Stored data entries:
--------

(** [wrap64 e] is [e] when the bounds of [e] are at hand. *)
(** Sides that are equal as integers. *)
Lemma eqm_of_eq a b : a = b -> a ≡ₘ b.
Proof. by intros ->. Qed.
Ltac eqm_lia := apply eqm_of_eq; lia.
Ltac unwrap :=
  unfold add64, sub64, neg64, mul64 in *;
  repeat match goal with
  | |- context [wrap64 ?e] => rewrite (wrap64_id e) by (unfold in64 in *; lia)
  | H : context [wrap64 ?e] |- _ =>
      rewrite (wrap64_id e) in H by (unfold in64 in *; lia)
  end.

(** Case analysis on the integer tests a goal or a hypothesis is stuck on. *)
Ltac case_Z :=
  match goal with
  | |- context [?a <? ?b] => destruct (Z.ltb_spec a b)
  | |- context [?a <=? ?b] => destruct (Z.leb_spec a b)
  | |- context [?a >? ?b] => rewrite (Z.gtb_ltb a b)
  | |- context [?a >=? ?b] => rewrite (Z.geb_leb a b)
  | |- context [?a =? ?b] => destruct (Z.eqb_spec a b)
  | H : context [?a <? ?b] |- _ => destruct (Z.ltb_spec a b)
  | H : context [?a <=? ?b] |- _ => destruct (Z.leb_spec a b)
  | H : context [?a >? ?b] |- _ => rewrite (Z.gtb_ltb a b) in H
  | H : context [?a >=? ?b] |- _ => rewrite (Z.geb_leb a b) in H
  | H : context [?a =? ?b] |- _ => destruct (Z.eqb_spec a b)
  end.

(** [t.Sub(u)] of times in nanoseconds: a saturating [Duration]. *)
Definition time_Sub (t u : Z) : Z := Z.max MinInt64 (Z.min MaxInt64 (t - u)).

(** ** Sums of lists of integers *)
Definition Zsum (l : list Z) : Z := foldr Z.add 0 l.
Arguments Zsum : simpl never.

Lemma Zsum_nil : Zsum [] = 0.
Proof. done. Qed.

Lemma Zsum_cons x l : Zsum (x :: l) = x + Zsum l.
Proof. done. Qed.

Lemma Zsum_app l1 l2 : Zsum (l1 ++ l2) = Zsum l1 + Zsum l2.
Proof. induction l1 as [|x l1 IH]; [done|]. cbn [app]. rewrite !Zsum_cons, IH. lia. Qed.

Lemma Zsum_insert (l : list Z) i x y :
  l !! i = Some x -> Zsum (<[i:=y]> l) = Zsum l - x + y.
Proof.
  revert i. induction l as [|z l IH]; intros [|i] Hi; simplify_eq/=.
  - rewrite !Zsum_cons. lia.
  - rewrite !Zsum_cons, (IH i Hi). lia.
Qed.

Lemma Zsum_replicate n x : Zsum (replicate n x) = Z.of_nat n * x.
Proof. induction n as [|n IH]; [done|]. cbn [replicate]. rewrite Zsum_cons, IH. lia. Qed.

Lemma Zsum_nonneg l : Forall (fun x => 0 <= x) l -> 0 <= Zsum l.
Proof. induction 1 as [|x l Hx Hl IH]; [done|]. rewrite Zsum_cons. lia. Qed.

(** A sum over distinct elements, when the summand changes at one of them. *)
Lemma Zsum_change {A} `{EqDecision A} (f g : A -> Z) (l : list A) p d :
  NoDup l -> (forall q, q <> p -> g q = f q) -> g p = f p + d ->
  Zsum (g <$> l) = Zsum (f <$> l) + (if decide (p ∈ l) then d else 0).
Proof.
  intros Hnd Hq Hp. induction Hnd as [|x l Hx Hnd IH]; cbn [fmap list_fmap].
  - rewrite decide_False by apply not_elem_of_nil. lia.
  - rewrite !Zsum_cons, IH. destruct (decide (p = x)) as [<-|Hne].
    + rewrite (decide_False (P := p ∈ l)), decide_True by (done || apply list_elem_of_here). lia.
    + rewrite (Hq x) by done. destruct (decide (p ∈ l)).
      * rewrite decide_True by (by apply list_elem_of_further). lia.
      * rewrite decide_False; [lia|]. by intros [?|?]%elem_of_cons.
Qed.

Lemma Zsum_bound {A} (f : A -> Z) (l : list A) m : Forall (fun x => f x <= m) l -> Zsum (f <$> l) <= m * Z.of_nat (length l).
Proof. induction 1 as [|x l Hx Hl IH]; [cbn; unfold Zsum; cbn; lia|]. cbn [fmap list_fmap length]. rewrite Zsum_cons. lia. Qed.

Lemma Zsum_perm l1 l2 : l1 ≡ₚ l2 -> Zsum l1 = Zsum l2.
Proof. induction 1; rewrite ?Zsum_cons; lia. Qed.

(** Folding wrapped addition over a list is the wrapped sum of the list. *)
Lemma foldl_add64 l acc : in64 acc -> foldl add64 acc l = wrap64 (acc + Zsum l).
Proof.
  revert acc. induction l as [|x l IH]; intros acc Hacc; cbn [foldl].
  - rewrite Z.add_0_r. symmetry. by apply wrap64_id.
  - rewrite IH by auto with go. apply wrap64_unique. rewrite Zsum_cons. eqm_solve.
Qed.

(** ** Indexing a Go slice: out of range is a run-time panic ([None]) *)
Definition idx_get {A} (l : list A) (i : Z) : option A :=
  if i <? 0 then None else l !! Z.to_nat i.
Definition idx_set {A} (l : list A) (i : Z) (x : A) : option (list A) :=
  match idx_get l i with Some _ => Some (<[Z.to_nat i := x]> l) | None => None end.

Lemma idx_get_Some {A} (l : list A) i :
  0 <= i < Z.of_nat (length l) -> exists x, idx_get l i = Some x.
Proof.
  intros. unfold idx_get. case_Z; [lia|].
  apply lookup_lt_is_Some_2. lia.
Qed.

Lemma idx_get_lookup {A} (l : list A) i x :
  idx_get l i = Some x -> 0 <= i < Z.of_nat (length l) /\ l !! Z.to_nat i = Some x.
Proof.
  unfold idx_get. case_Z; [done|]. intros Hx. split; [|done].
  apply lookup_lt_Some in Hx. lia.
Qed.

Lemma idx_set_Some {A} (l : list A) i x y :
  idx_get l i = Some y -> idx_set l i x = Some (<[Z.to_nat i := x]> l).
Proof. unfold idx_set. by intros ->. Qed.

Lemma list_alter_as_insert {A} (l : list A) i f x :
  l !! i = Some x -> alter f i l = <[i := f x]> l.
Proof.
  revert i. induction l as [|y l IH]; intros [|i] Hi; simplify_eq/=; [done|].
  f_equal. by apply IH.
Qed.

Lemma list_alter_same {A} (l : list A) i f x :
  l !! i = Some x -> f x = x -> alter f i l = l.
Proof. intros Hx Hf. rewrite (list_alter_as_insert l i f x Hx), Hf. by apply list_insert_id. Qed.

Lemma list_alter_compose {A} (f g : A -> A) i (l : list A) :
  alter (f ∘ g) i l = alter f i (alter g i l).
Proof.
  revert i. induction l as [|x l IH]; intros [|i]; [done..|]. cbn. f_equal. apply IH.
Qed.

(** ** Invariants of transition systems *)
Lemma rtc_invariant {S} (R : relation S) (P : S -> Prop) x y :
  (forall a b, P a -> R a b -> P b) -> rtc R x y -> P x -> P y.
Proof. intros HR. induction 1; eauto. Qed.
(* ===== verification/Machine.v ===== *)
(** * Programs over shared atomics, and their interleavings

    A method of a lock-protected Go object is a tree of atomic actions on the
    object's memory ([Act]: an atomic load, store or add; [None] is a run-time
    panic) and of acquisitions and releases of the object's one mutex.  The same
    tree is run alone ([exec]) or interleaved with others, one action at a time
    ([step]).  The file proves, once for all objects, that a section run under
    the mutex may be taken as atomic ([lock_atomicity]), and that a pool whose
    sections do not panic is never stuck ([lock_progress]). *)
From S2P Require Import Prelude.

Inductive M (St A : Type) : Type :=
| Ret (a : A)
| Act (f : St -> option (St * Z)) (k : Z -> M St A)
| Lock (k : M St A)
| Unlock (k : M St A).
Arguments Ret {St A} a.
Arguments Act {St A} f k.
Arguments Lock {St A} k.
Arguments Unlock {St A} k.

#[export] Instance M_ret {St} : MRet (M St) := fun A a => Ret a.
#[export] Instance M_bind {St} : MBind (M St) :=
  fun A B (g : A -> M St B) =>
    fix go (p : M St A) : M St B :=
      match p with
      | Ret a => g a
      | Act f k => Act f (fun z => go (k z))
      | Lock k => Lock (go k)
      | Unlock k => Unlock (go k)
      end.

(** [mu.Lock(); defer mu.Unlock(); body] *)
Definition with_lock {St A} (body : M St A) : M St A :=
  Lock (r ← body; Unlock (Ret r)).

(** ** Running a method with nobody else at work *)
Fixpoint exec {St A} (p : M St A) (s : St) : option (St * A) :=
  match p with
  | Ret a => Some (s, a)
  | Act f k => match f s with Some (s', z) => exec (k z) s' | None => None end
  | Lock k | Unlock k => exec k s
  end.

Lemma exec_bind {St A B} (p : M St A) (g : A -> M St B) s :
  exec (p ≫= g) s =
  match exec p s with Some (s', a) => exec (g a) s' | None => None end.
Proof.
  revert s. induction p as [a|f k IH|k IH|k IH]; intros s; cbn; [done| |apply IH..].
  destruct (f s) as [[s' z]|]; [apply IH|done].
Qed.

--------

Task to carry out: Transcribe the lines from the first line of the records through the line that contains "unfold add64, sub64, neg64, mul64 in *;", both included, and add nothing else.

Answer:
(** [wrap64 e] is [e] when the bounds of [e] are at hand. *)
(** Sides that are equal as integers. *)
Lemma eqm_of_eq a b : a = b -> a ≡ₘ b.
Proof. by intros ->. Qed.
Ltac eqm_lia := apply eqm_of_eq; lia.
Ltac unwrap :=
  unfold add64, sub64, neg64, mul64 in *;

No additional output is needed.